The aim of this project is to develop and compare simple Deep Learning models with the ultimate goal of trying to predict the outcome of *Seria A* football matches, i.e. **home win**, **away win** or **draw**.
In total, three models were designed:
- A **baseline**
- A **hybrid** model
- A **RNN**

Raw data was processed differently based on the target model. Moreover, additional experiments were made trying to reduce the number of features and thus the complexity of the models, in an effort to improve the performances. In the end, five trained models were compared.

The following sections will first describe the raw data, then the models and finally the results.

## The raw data
The raw dataset was gathered from the official [Serie A archive](https://www.legaseriea.it/it/serie-a/archivio), where seasons ranging from 2005-06 to 2021-22 were considered.
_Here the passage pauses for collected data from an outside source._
(** [{ ...item, ...commonOptions }] *)
Definition merge_options (item : BatchItem) (commonOptions : PartialEmailOptions)
  : ReminderEmailOptions :=
  {| base :=
       {| appointment := match po_appointment commonOptions with
                         | Some a => a | None => item_appointment item end;
          doctor := match po_doctor commonOptions with
                    | Some d => d | None => item_doctor item end;
          patient := match po_patient commonOptions with
                     | Some p => p | None => item_patient item end;
          clinicName := po_clinicName commonOptions;
          clinicAddress := po_clinicAddress commonOptions;
          appointmentUrl := po_appointmentUrl commonOptions;
          contactPhone := po_contactPhone commonOptions;
          timezone := po_timezone commonOptions |};
     hoursBefore := item_hoursBefore item |}.

Record BatchResult : Type := mkBatchResult {
  successful : nat;
  failed : nat;
  errors : list string
}.

(** [results.successful++] *)
Definition count_success (results : BatchResult) : BatchResult :=
  mkBatchResult (S (successful results)) (failed results) (errors results).

(** The entry pushed on [results.errors] for an item whose send threw. *)
Definition error_entry (item : BatchItem) (error : Thrown) : string :=
  "Appointment " ++ id (item_appointment item) ++ ": "
    ++ message_or "Unknown error" error.

(** [results.failed++; results.errors.push(...)] *)
Definition count_failure (item : BatchItem) (error : Thrown)
    (results : BatchResult) : BatchResult :=
  mkBatchResult (successful results) (S (failed results))
                (errors results ++ [error_entry item error]).

(** The [for (const item of appointments)] loop of [sendBatchReminders],
    with the [results] object it updates. *)
Fixpoint batch_loop (deps : Deps) (emailService : SendFn)
    (commonOptions : PartialEmailOptions) (appointments : list BatchItem)
    (results : BatchResult) : M BatchResult :=
  match appointments with
  | [] => ret results
  | item :: rest =>
      results' <-
        try_catch
          (sendReminderEmail deps emailService (merge_options item commonOptions) ;;;
           ret (count_success results))
          (fun error => ret (count_failure item error results)) ;;
      batch_loop deps emailService commonOptions rest results'
  end.

(** [export async function sendBatchReminders(emailService, appointments,
    commonOptions?)] *)
Definition sendBatchReminders (deps : Deps) (emailService : SendFn)
    (appointments : list BatchItem) (commonOptions : option PartialEmailOptions)
  : M BatchResult :=
  batch_loop deps emailService
    (match commonOptions with Some c => c | None => no_common_options end)
    appointments (mkBatchResult 0 0 []).

End AppointmentEmails.

(* ================================================================== *)
(** * 001_appointments.sql: the appointments table and its procedures *)
(* ================================================================== *)

Module Database.
Import Types.

(** The rows of [public.appointments].  The foreign keys and the
    row-level security policies refer to tables and sessions outside the
    module; they are left out. *)
Definition Table : Type := list Appointment.

Inductive SqlResult (A : Type) : Type :=
| SqlOk (a : A)
| SqlError (message : string).
Arguments SqlOk {A} a.
Arguments SqlError {A} message.

(** A [tstzrange] with bounds ['[)']. *)
Inductive Range : Type :=
| EmptyRange
| Bounded (lo hi : Z).

(** [tstzrange(lo, hi, '[)')] *)
Definition tstzrange (lo hi : Z) : SqlResult Range :=
  if lo >? hi
  then SqlError "range lower bound must be less than or equal to range upper bound"
  else if lo =? hi then SqlOk EmptyRange
  else SqlOk (Bounded lo hi).

(** [r1 && r2] *)
Definition range_overlaps (r1 r2 : Range) : bool :=
  match r1, r2 with
  | Bounded lo1 hi1, Bounded lo2 hi2 => (lo1 <? hi2) && (lo2 <? hi1)
  | _, _ => false
  end.

(** [check (ends_at > starts_at)] *)
Definition row_check (a : Appointment) : bool := ends_at a >? starts_at a.

(** The generated column [slot]; the row check makes it a bounded range. *)
Definition slot (a : Appointment) : Range := Bounded (starts_at a) (ends_at a).

(** [exclude using gist (doctor_id with =, slot with &&)]: does [a]
    conflict with one of [others]? *)
Definition excluded_by (others : Table) (a : Appointment) : bool :=
  existsb (fun b => String.eqb (doctor_id b) (doctor_id a)
                    && range_overlaps (slot b) (slot a)) others.

Definition has_id (x : string) (a : Appointment) : bool := String.eqb (id a) x.

Definition find_row (x : string) (t : Table) : option Appointment :=
  List.find (has_id x) t.

(** A name between double quotes, as PostgreSQL prints identifiers. *)
Definition quoted (name : string) : string :=
  String "034"%char (name ++ String "034"%char EmptyString).

(** The error texts of PostgreSQL for the constraints of the table; the
    primary key and the check carry the names PostgreSQL gives them. *)
Definition check_violation : string :=
  "new row for relation " ++ quoted "appointments"
    ++ " violates check constraint " ++ quoted "appointments_check".
Definition unique_violation : string :=
  "duplicate key value violates unique constraint " ++ quoted "appointments_pkey".
Definition exclusion_violation : string :=
  "conflicting key value violates exclusion constraint "
    ++ quoted "no_overlap_per_doctor".

(** What computing the generated column [slot] of a row reports, if it
    fails: [tstzrange(starts_at, ends_at, '[)')] refuses a reversed
    range. *)
Definition slot_error (a : Appointment) : option string :=
  match tstzrange (starts_at a) (ends_at a) with
  | SqlError m => Some m
  | SqlOk _ => None
  end.

(** [insert into public.appointments ... values ...]: the generated
    column is computed, then the check, then the indexes (primary key,
    exclusion constraint). *)
Definition insert_row (t : Table) (a : Appointment) : SqlResult Table :=
  match slot_error a with
  | Some m => SqlError m
  | None =>
      if negb (row_check a)
      then SqlError check_violation
      else if existsb (has_id (id a)) t
      then SqlError unique_violation
      else if excluded_by t a
      then SqlError exclusion_violation
      else SqlOk (t ++ [a])%list
  end.

(** Columns an [update ... set] assigns. *)
Record Patch : Type := mkPatch {
  p_starts_at : option Z;
  p_ends_at : option Z;
  p_status : option AppointmentStatus;
  p_notes : option string
}.

(** The row after [update ... set], with the [set_updated_at] trigger
    applied at database time [now]. *)
Definition patched (now : Z) (p : Patch) (a : Appointment) : Appointment :=
  {| id := id a;
     patient_id := patient_id a;
     doctor_id := doctor_id a;
     starts_at := match p_starts_at p with Some v => v | None => starts_at a end;
     ends_at := match p_ends_at p with Some v => v | None => ends_at a end;
     status := match p_status p with Some v => v | None => status a end;
     notes := match p_notes p with Some v => Some v | None => notes a end;
     created_at := created_at a;
     updated_at := now |}.

Definition without_id (x : string) (t : Table) : Table :=
  filter (fun a => negb (has_id x a)) t.

Definition replace_row (a' : Appointment) (t : Table) : Table :=
  map (fun a => if has_id (id a') a then a' else a) t.

(** [update public.appointments set ... where id = x returning *]: the
    table afterwards and the rows returned. *)
Definition update_row (now : Z) (t : Table) (x : string) (p : Patch)
  : SqlResult (Table * list Appointment) :=
  match find_row x t with
  | None => SqlOk (t, [])
  | Some a =>
      let a' := patched now p a in
      match slot_error a' with
      | Some m => SqlError m
      | None =>
          if negb (row_check a')
          then SqlError check_violation
          else if excluded_by (without_id x t) a'
          then SqlError exclusion_violation
          else SqlOk (replace_row a' t, [a'])
      end
  end.

(** [delete from public.appointments where id = x] *)
Definition delete_row (t : Table) (x : string) : Table := without_id x t.

Definition conflict_of_row (a : Appointment) : Conflict :=
  {| c_id := id a; c_starts_at := starts_at a; c_ends_at := ends_at a;
     c_doctor_id := None |}.

(** [public.check_appointment_overlap(p_doctor, p_start, p_end)] *)
Definition check_appointment_overlap (t : Table) (p_doctor : string)
    (p_start p_end : Z) : SqlResult (list Conflict) :=
  match tstzrange p_start p_end with
  | SqlError m => SqlError m
  | SqlOk r =>
      SqlOk (map conflict_of_row
               (filter (fun a => String.eqb (doctor_id a) p_doctor
                                 && range_overlaps r (slot a)) t))
  end.

(** [public.create_appointment_safe(p_patient, p_doctor, p_start, p_end,
    p_status, p_notes)], with the uuid the insert draws and the database
    time. *)
Definition create_appointment_safe (now : Z) (new_id : string) (t : Table)
    (p_patient p_doctor : string) (p_start p_end : Z)
    (p_status : option AppointmentStatus) (p_notes : option string)
  : SqlResult (Table * string) :=
  match tstzrange p_start p_end with
  | SqlError m => SqlError m
  | SqlOk r =>
      if existsb (fun a => String.eqb (doctor_id a) p_doctor
                           && range_overlaps r (slot a)) t
      then SqlError "OVERLAP"
      else
        match insert_row t
                {| id := new_id; patient_id := p_patient; doctor_id := p_doctor;
                   starts_at := p_start; ends_at := p_end;
                   status := match p_status with
                             | Some v => v | None => scheduled end;
                   notes := p_notes; created_at := now; updated_at := now |} with
        | SqlError m => SqlError m
        | SqlOk t' => SqlOk (t', new_id)
        end
  end.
In total, 6460 matches were collected, each one described by the following features.

In [1]:
import pandas as pd

df = pd.read_csv('raw.csv')
df.shape

(6460, 95)

In [2]:
df.columns

Index(['season', 'round', 'date', 'time', 'referee', 'home_team', 'away_team',
       'home_score', 'away_score', 'home_gk_saves', 'away_gk_saves',
       'home_penalties', 'away_penalties', 'home_shots', 'away_shots',
       'home_shots_on_target', 'away_shots_on_target', 'home_shots_off_target',
       'away_shots_off_target', 'home_shots_on_target_from_penalty_area',
       'away_shots_on_target_from_penalty_area', 'home_fouls', 'away_fouls',
       'home_woodwork_hits', 'away_woodwork_hits', 'home_goal_chances',
       'away_goal_chances', 'home_assists', 'away_assists', 'home_offsides',
       'away_offsides', 'home_corner_kicks', 'away_corner_kicks',
       'home_yel_cards', 'away_yel_cards', 'home_red_cards', 'away_red_cards',
       'home_crosses', 'away_crosses', 'home_long_throws', 'away_long_throws',
       'home_attacks_from_center', 'away_attacks_from_center',
       'home_attacks_from_right', 'away_attacks_from_right',
       'home_attacks_from_left', 'away_attacks_from_l

In [3]:
df.head()

Unnamed: 0,season,round,date,time,referee,home_team,away_team,home_score,away_score,home_gk_saves,...,away_substitute3,away_substitute4,away_substitute5,away_substitute6,away_substitute7,away_substitute8,away_substitute9,away_substitute10,away_substitute11,away_substitute12
0,2005-06,1,28/08/2005,20:30,MATTEO SIMONE,JUVENTUS,CHIEVOVERONA,1,0,0,...,Amauri,John Mensah,Filippo Antonelli,Victor Obinna,Giovanni Marchese,-,-,-,-,-
1,2005-06,1,28/08/2005,15:00,ROBERTO ROSETTI,REGGINA,ROMA,0,3,0,...,Shabani Nonda,Pietro Pipolo,Cesare Bovo,Houssine Kharja,Antonio Cassano,-,-,-,-,-
2,2005-06,1,28/08/2005,15:00,ANDREA DE,UDINESE,EMPOLI,1,0,4,...,Daniele Balli,Davide Moro,Paolo Zanetti,Andrea Raggi,Francesco Pratali,-,-,-,-,-
3,2005-06,1,28/08/2005,15:00,PAOLO DONDARINI,LAZIO,MESSINA,1,0,7,...,Ivica Iliev,Marco Storari,Filippo Cristante,Luca Fusco,Atsushi Yanagisawa,-,-,-,-,-
4,2005-06,1,28/08/2005,15:00,PAOLO TAGLIAVENTO,INTER,TREVISO,3,0,3,...,Jehad Muntasser,Adriano Zancope,Francesco Parravicini,Anderson,Alberto Giuliatto,-,-,-,-,-


From the dataframe head we can see that, for each match, we have data about:
- The report (season, round, date, time, referee, teams and scores)
- The statistics (i.e. penalties, shots, shots on target, shots off target, fouls etc.)
- The lineups (coaches, players and substitutes)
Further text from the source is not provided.